# EXERCISE DETAILS
Quote exactly and only this range of lines in the data below: the line that holds "StorageTimestamp : Time;" to the line that holds "(** A nil part is [None]. *)", both included.

Stored items
+++
(** [set] on every branch, in terms of the packed states. *)
Lemma set_branches msv k st :
  msv_inv msv -> 1 <= msv_numKeys msv -> 0 <= k -> 0 <= st ->
  let f := keyState (msv_bitSize msv) (msv_vect msv) in
  (msv_numKeys msv <= k ->
     MultiStateVector_set msv k st = Err (keyNumMaxErr k (msv_numKeys msv - 1))) /\
  (k < msv_numKeys msv -> msv_numStates msv <= st ->
     MultiStateVector_set msv k st = Err (stateMaxErr st (msv_numStates msv - 1))) /\
  (k < msv_numKeys msv -> st < msv_numStates msv -> allowed (msv_stateMap msv) (f k) st = false ->
     MultiStateVector_set msv k st =
       Err (Errorf "cannot change state of key %d from %d to %d" [k; f k; st])).
Proof.
  intros Hi Hn Hk Hst f. pose proof (minv_states _ Hi) as Hns. pose proof (minv_keys _ Hi) as Hnk.
  assert (u16 (msv_numKeys msv - 1) = msv_numKeys msv - 1) as Hu by (apply wrapu_small; unfold is_u; lia).
  assert (u8 (msv_numStates msv - 1) = msv_numStates msv - 1) as Hu' by (apply wrapu_small; unfold is_u; lia).
  split_and!; unfold MultiStateVector_set; rewrite ?Hu, ?Hu'.
  - intros Hge. by rewrite (proj2 (Z.ltb_lt _ k)) by lia.
  - intros Hlt Hge. by rewrite (proj2 (Z.ltb_ge _ k)), (proj2 (Z.ltb_lt _ st)) by lia.
  - intros Hlt Hslt Hal. destruct (minv_bits_range _ Hi) as [Hbs _].
    destruct (key_block msv k Hi) as (v & _ & _ & Hks); [lia|].
    assert (0 <= f k < msv_numStates msv) as Hold.
    { split; [|apply (minv_state _ Hi); lia]. unfold f. rewrite Hks. apply fieldAt_range. lia. }
    rewrite (proj2 (Z.ltb_ge _ k)), (proj2 (Z.ltb_ge _ st)), get_spec by (done || lia).
    fold (f k). cbn [mbind result_bind wrap_err]. rewrite (proj2 (Z.ltb_ge _ (f k))) by lia.
    rewrite allowed_check by (done || lia). cbn [mbind result_bind]. by rewrite Hal.
Qed.

(** [set] on every branch.  A key or a state out of range and a transition
    the table forbids are the three errors; every other call succeeds, keeps
    the invariant, and [get] then returns the new state for that key and the
    old state for every other key. *)
Theorem MultiStateVector_set_complete msv k st :
  msv_inv msv -> 1 <= msv_numKeys msv -> 0 <= k -> 0 <= st ->
  (msv_numKeys msv <= k ->
     MultiStateVector_set msv k st = Err (keyNumMaxErr k (msv_numKeys msv - 1))) /\
  (k < msv_numKeys msv -> msv_numStates msv <= st ->
     MultiStateVector_set msv k st = Err (stateMaxErr st (msv_numStates msv - 1))) /\
  (k < msv_numKeys msv -> st < msv_numStates msv ->
     exists old, MultiStateVector_get msv k = Ok old /\
     if allowed (msv_stateMap msv) old st then
       exists msv', MultiStateVector_set msv k st = Ok msv' /\ msv_inv msv' /\
         MultiStateVector_get msv' k = Ok st /\
         (forall j, 0 <= j < msv_numKeys msv -> j ≠ k ->
            MultiStateVector_get msv' j = MultiStateVector_get msv j)
     else MultiStateVector_set msv k st =
       Err (Errorf "cannot change state of key %d from %d to %d" [k; old; st])).
Proof.
  intros Hi Hn Hk Hst. destruct (set_branches msv k st Hi Hn Hk Hst) as (H1 & H2 & H3).
  split_and!; [done|done|]. intros Hlt Hslt. eexists. split; [by apply get_spec|].
  destruct (allowed _ _ _) eqn:Hal; [|by apply H3].
  destruct (set_spec msv k st) as (msv' & Hset & Hi' & Hcfg & Hks); try done.
  exists msv'. rewrite Hcfg in *. simpl in *. split_and!; [done|done| |].
  - rewrite get_spec by done. simpl. by rewrite Hks, Z.eqb_refl by lia.
  - intros j Hj Hne. rewrite !get_spec by done. simpl. rewrite Hks by lia.
    by rewrite (proj2 (Z.eqb_neq _ _)).
Qed.

(** ** Operations and reachable states *)

Lemma set_Ok_inv msv k st msv' :
  msv_inv msv -> 1 <= msv_numKeys msv -> is_u 16 k -> is_u 8 st ->
  MultiStateVector_set msv k st = Ok msv' -> msv_inv msv' /\ msv_same_config msv msv'.
Proof.
  intros Hi Hn [Hk _] [Hst _] Hset.
  destruct (set_branches msv k st Hi Hn Hk Hst) as (H1 & H2 & H3).
  destruct (decide (k < msv_numKeys msv)) as [Hlt|Hge]; [|by rewrite H1 in Hset by lia].
  destruct (decide (st < msv_numStates msv)) as [Hs|Hs]; [|by rewrite H2 in Hset by lia].
  destruct (allowed (msv_stateMap msv) (keyState (msv_bitSize msv) (msv_vect msv) k) st) eqn:Hal;
    [|by rewrite H3 in Hset].
  destruct (set_spec msv k st) as (m & Hset' & Hi' & Hc & _); try done.
  rewrite Hset in Hset'. by injection Hset' as ->.
Qed.

(** One call that returns (a panic ends the program). *)
Inductive msv_step {S} `{EKV S} : S * MultiStateVector -> S * MultiStateVector -> Prop :=
| step_Set s msv k st now r :
    is_u 16 k -> is_u 8 st -> MultiStateVector_Set s msv k st now = Ok r ->
    msv_step (s, msv) r
| step_SetMany s msv ks st now r :
    Forall (is_u 16) ks -> is_u 8 st -> MultiStateVector_SetMany s msv ks st now = Ok r ->
    msv_step (s, msv) r
| step_CompareAndSwap s msv k old new now r b :
    is_u 16 k -> is_u 8 new -> MultiStateVector_CompareAndSwap s msv k old new now = Ok (r, b) ->
    msv_step (s, msv) r
| step_CompareNotAndSwap s msv k old new now r b :
    is_u 16 k -> is_u 8 new -> MultiStateVector_CompareNotAndSwap s msv k old new now = Ok (r, b) ->
    msv_step (s, msv) r.

Definition msv_good (st : MultiStateVector) : Prop := msv_inv st /\ 1 <= msv_numKeys st.

Lemma same_config_good a b : msv_good a -> msv_inv b -> msv_same_config a b -> msv_good b.
Proof. intros [_ Hn] Hi Hc. split; [done|]. rewrite Hc. done. Qed.

Lemma wrap_err_Ok {A} fmt args (r : result A) a : wrap_err fmt args r = Ok a -> r = Ok a.
Proof. by destruct r. Qed.

Lemma setAndSave_good {S} `{EKV S} (s : S) msv k st now r :
  msv_good msv -> is_u 16 k -> is_u 8 st ->
  MultiStateVector_setAndSave s msv k st now = Ok r -> msv_good (snd r).
Proof.
  intros Hg Hk Hst Hset. unfold MultiStateVector_setAndSave in Hset.
  apply bind_Ok in Hset as (m & Hm & Hset). apply wrap_err_Ok in Hm.
  destruct (set_Ok_inv _ _ _ _ (proj1 Hg) (proj2 Hg) Hk Hst Hm).
  unfold saved in Hset. destruct (MultiStateVector_save s m now) as [s' [e|]]; [done|].
  injection Hset as <-. by eapply same_config_good.
Qed.

Lemma setMany_good ks msv st i n msv' :
  msv_good msv -> Forall (is_u 16) ks -> is_u 8 st ->
  setMany_loop msv ks st i n = Ok msv' -> msv_good msv'.
Proof.
  intros Hg Hks Hst. revert msv i Hg. induction Hks as [|k ks Hk Hks IH]; intros msv i Hg Hset;
    cbn [setMany_loop] in Hset; [by simplify_eq|].
  apply bind_Ok in Hset as (m & Hm & Hset). apply wrap_err_Ok in Hm.
  destruct (set_Ok_inv _ _ _ _ (proj1 Hg) (proj2 Hg) Hk Hst Hm).
  eapply IH; [|done]. by eapply same_config_good.
Qed.

Lemma step_good {S} `{EKV S} (a b : S * MultiStateVector) :
  msv_good (snd a) -> msv_step a b -> msv_good (snd b).
Proof.
  intros Hg Hstep. destruct Hstep as [s msv k st now r ? ? Hr|s msv ks st now r ? ? Hr
    |s msv k old new now r b ? ? Hr|s msv k old new now r b ? ? Hr]; simpl in Hg.
  - apply (proj1 (must_Ok _ _)) in Hr. by eapply (setAndSave_good s msv k st now r).
  - apply (proj1 (must_Ok _ _)) in Hr. unfold MultiStateVector_setMany in Hr.
    apply bind_Ok in Hr as (m & Hm & Hr). unfold saved in Hr.
    destruct (MultiStateVector_save s m now) as [s' [e|]]; [done|]. injection Hr as <-.
    by eapply (setMany_good ks msv st).
  - unfold MultiStateVector_CompareAndSwap in Hr. apply bind_Ok in Hr as (cur & _ & Hr).
    destruct (cur =? old); [|by simplify_eq].
    apply bind_Ok in Hr as ([s' m] & Hm & Hr). apply (proj1 (must_Ok _ _)) in Hm. simplify_eq.
    by eapply (setAndSave_good s msv k new now (s', m)).
  - unfold MultiStateVector_CompareNotAndSwap in Hr. apply bind_Ok in Hr as (cur & _ & Hr).
    destruct (negb (cur =? old)); [|by simplify_eq].
    apply bind_Ok in Hr as ([s' m] & Hm & Hr). apply (proj1 (must_Ok _ _)) in Hm. simplify_eq.
    by eapply (setAndSave_good s msv k new now (s', m)).
Qed.

(** The blocks [NewMultiStateVector] makes hold every key. *)
Definition blocksFit (numKeys numStates : Z) : Prop :=
  let bits := ceilLog2 numStates in
  numKeys <= (64 / bits) * (u16 (u16 (numKeys * bits) + 63) / 64).
(* ===== verification/Partition.v ===== *)
(** * Reassembly of multi-part messages

    [e2e/parse/partition]: [multiPartMessage.go] collects the parts of one
    message in memory and in storage, [part.go] stores one part, [store.go]
    keeps the messages under reception.  The store's two maps share the
    [multiPartMessage] objects by pointer, so the model has a heap of them. *)

From S2P Require Import Prelude GoBytes KV Json.

(** What is used of the [crypto] module and of [blake2b]. *)
Class E2ECrypto (KR MID : Type) := {
  zeroKeyResidue : KR;
  zeroMessageID : MID;
  NewMessageID : list byte -> Z -> MID;
  blake2b256 : list byte -> list byte;
}.

Definition currentMultiPartMessageVersion : Z := 0.
Definition multiPartKey : string := "MultiPart".
Definition packagePrefix : string := "Partition".
Definition clearPartitionThreshold : Z := 24 * 3600 * 1000000000.
Definition activePartitions : string := "activePartitions".
Definition activePartitionVersion : Z := 0.

(** The exported fields of a [multiPartMessage], which are what is stored. *)
Record mpmData (ID KR : Type) := mkMpmData {
  Sender : ID;
  MessageID : Z;               (* uint64 *)
  NumParts : Z;                (* uint8 *)
  PresentParts : Z;            (* uint8 *)
  SenderTimestamp : Time;
  StorageTimestamp : Time;
  MessageType : Z;             (* uint32 *)
  KeyResidue : KR;
}.
Arguments mkMpmData {ID KR}.
Arguments Sender {ID KR}.
Arguments MessageID {ID KR}.
Arguments NumParts {ID KR}.
Arguments PresentParts {ID KR}.
Arguments SenderTimestamp {ID KR}.
Arguments StorageTimestamp {ID KR}.
Arguments MessageType {ID KR}.
Arguments KeyResidue {ID KR}.

(** A nil part is [None]. *)
Record multiPartMessage (ID KR : Type) := mkMpm {
  mpm_data : mpmData ID KR;
  parts : list (option (list byte));
  mpm_kv : kv;
}.
Arguments mkMpm {ID KR}.
Arguments mpm_data {ID KR}.
Arguments parts {ID KR}.
Arguments mpm_kv {ID KR}.

(** The fields of [receive.Message] that are set. *)
Record receiveMessage (ID MID : Type) := mkReceiveMessage {
  rm_Payload : list byte;
  rm_MessageType : Z;
  rm_Sender : ID;
  rm_Timestamp : Time;
  rm_ID : MID;
}.
Arguments mkReceiveMessage {ID MID}.
Arguments rm_Payload {ID MID}.
Arguments rm_MessageType {ID MID}.
Arguments rm_Sender {ID MID}.
Arguments rm_Timestamp {ID MID}.
Arguments rm_ID {ID MID}.

Definition makeMultiPartMessagePrefix (messageID : Z) : string := "MessageID:" +:+ pretty messageID.
Definition makeMultiPartMessagePartKey (part : Z) : string := "part:" +:+ pretty part.

(** [t.Sub(u)] saturates at the bounds of a [Duration]. *)
Definition timeSub (t u : Time) : Z := Z.max (- 2 ^ 63) (Z.min (2 ^ 63 - 1) (t - u)).

(** An error is fatal. *)
Definition orPanic {S} (r : S * option error) : result S :=
  match r with
  | (s, None) => Ok s
  | (_, Some _) => Panic
  end.

(** [append(parts, make([][]byte, n)...)] *)
Definition extendParts (parts : list (option (list byte))) (n : Z) : list (option (list byte)) :=
  parts ++ replicate (Z.to_nat n) None.

Section partition.
Context {ID KR MID : Type} `{NetID ID} `{E2ECrypto KR MID}.
Context {S : Type} `{EKV S} `{JsonCodec (mpmData ID KR)} `{JsonCodec (list (mpmData ID KR))}.

Abbreviation mpm_t := (multiPartMessage ID KR).

(** ** Parts ([part.go]) *)

Definition loadPart (s : S) (v : kv) (partNum : Z) : error + list byte :=
  match kv_Get v s (makeMultiPartMessagePartKey partNum) currentMultiPartMessageVersion with
  | inl e => inl e
  | inr obj => inr (Data obj)
  end.

Definition savePart (s : S) (v : kv) (partNum : Z) (part : list byte) (now : Time) :
    S * option error :=
  kv_Set v s (makeMultiPartMessagePartKey partNum)
    (mkObject currentMultiPartMessageVersion now part).

Definition deletePart (s : S) (v : kv) (partNum : Z) : S * option error :=
  kv_Delete v s (makeMultiPartMessagePartKey partNum) currentMultiPartMessageVersion.

(** ** One message ([multiPartMessage.go]) *)

Definition mpm_save (s : S) (m : mpm_t) (now : Time) : S * option error :=
  kv_Set (mpm_kv m) s multiPartKey
    (mkObject currentMultiPartMessageVersion now (json_Marshal (mpm_data m))).

Definition newMpmData (sender : ID) (messageID : Z) : mpmData ID KR :=
  mkMpmData sender messageID 0 0 zeroTime zeroTime 0 zeroKeyResidue.

Definition loadOrCreateMultiPartMessage (s : S) (sender : ID) (messageID : Z) (v : kv)
    (now : Time) : result (S * mpm_t) :=
  v ← must (kv_Prefix v (MakePartnerPrefix sender));
  v ← must (kv_Prefix v (makeMultiPartMessagePrefix messageID));
  match kv_Get v s multiPartKey currentMultiPartMessageVersion with
  | inl e =>
      if negb (ekv_Exists S e) then
        let mpm := mkMpm (newMpmData sender messageID) [] v in
        s ← orPanic (mpm_save s mpm now);
        Ok (s, mpm)
      else Panic
  | inr obj =>
      match json_Unmarshal (Data obj) with
      | None => Panic
      | Some d => Ok (s, mkMpm d [] v)
      end
  end.

Definition mpm_Add (s : S) (m : mpm_t) (partNumber : Z) (part : list byte) (now : Time) :
    result (S * mpm_t) :=
  let n := Z.of_nat (length (parts m)) in
  let ps := if n <=? partNumber then extendParts (parts m) (partNumber - n + 1) else parts m in
  ps ← store_at ps partNumber (Some part);
  let d := mpm_data m in
  let m := mkMpm (mkMpmData (Sender d) (MessageID d) (NumParts d) (u8 (PresentParts d + 1))
                    (SenderTimestamp d) (StorageTimestamp d) (MessageType d) (KeyResidue d))
             ps (mpm_kv m) in
  s ← orPanic (savePart s (mpm_kv m) partNumber part now);
  s ← orPanic (mpm_save s m now);
  Ok (s, m).

Definition mpm_AddFirst (s : S) (m : mpm_t) (mt partNumber numParts : Z)
    (senderTimestamp storageTimestamp : Time) (part : list byte) (now : Time) :
    result (S * mpm_t) :=
  let n := Z.of_nat (length (parts m)) in
  let ps := if n <=? partNumber then extendParts (parts m) (partNumber - n + 1) else parts m in
  ps ← store_at ps partNumber (Some part);
  let d := mpm_data m in
  let m := mkMpm (mkMpmData (Sender d) (MessageID d) numParts (u8 (PresentParts d + 1))
                    senderTimestamp storageTimestamp mt (KeyResidue d))
             ps (mpm_kv m) in
  s ← orPanic (savePart s (mpm_kv m) partNumber part now);
  s ← orPanic (mpm_save s m now);
  Ok (s, m).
+++
# RESPONSE TO THIS EXERCISE
  StorageTimestamp : Time;
  MessageType : Z;             (* uint32 *)
  KeyResidue : KR;
}.
Arguments mkMpmData {ID KR}.
Arguments Sender {ID KR}.
Arguments MessageID {ID KR}.
Arguments NumParts {ID KR}.
Arguments PresentParts {ID KR}.
Arguments SenderTimestamp {ID KR}.
Arguments StorageTimestamp {ID KR}.
Arguments MessageType {ID KR}.
Arguments KeyResidue {ID KR}.

(** A nil part is [None]. *)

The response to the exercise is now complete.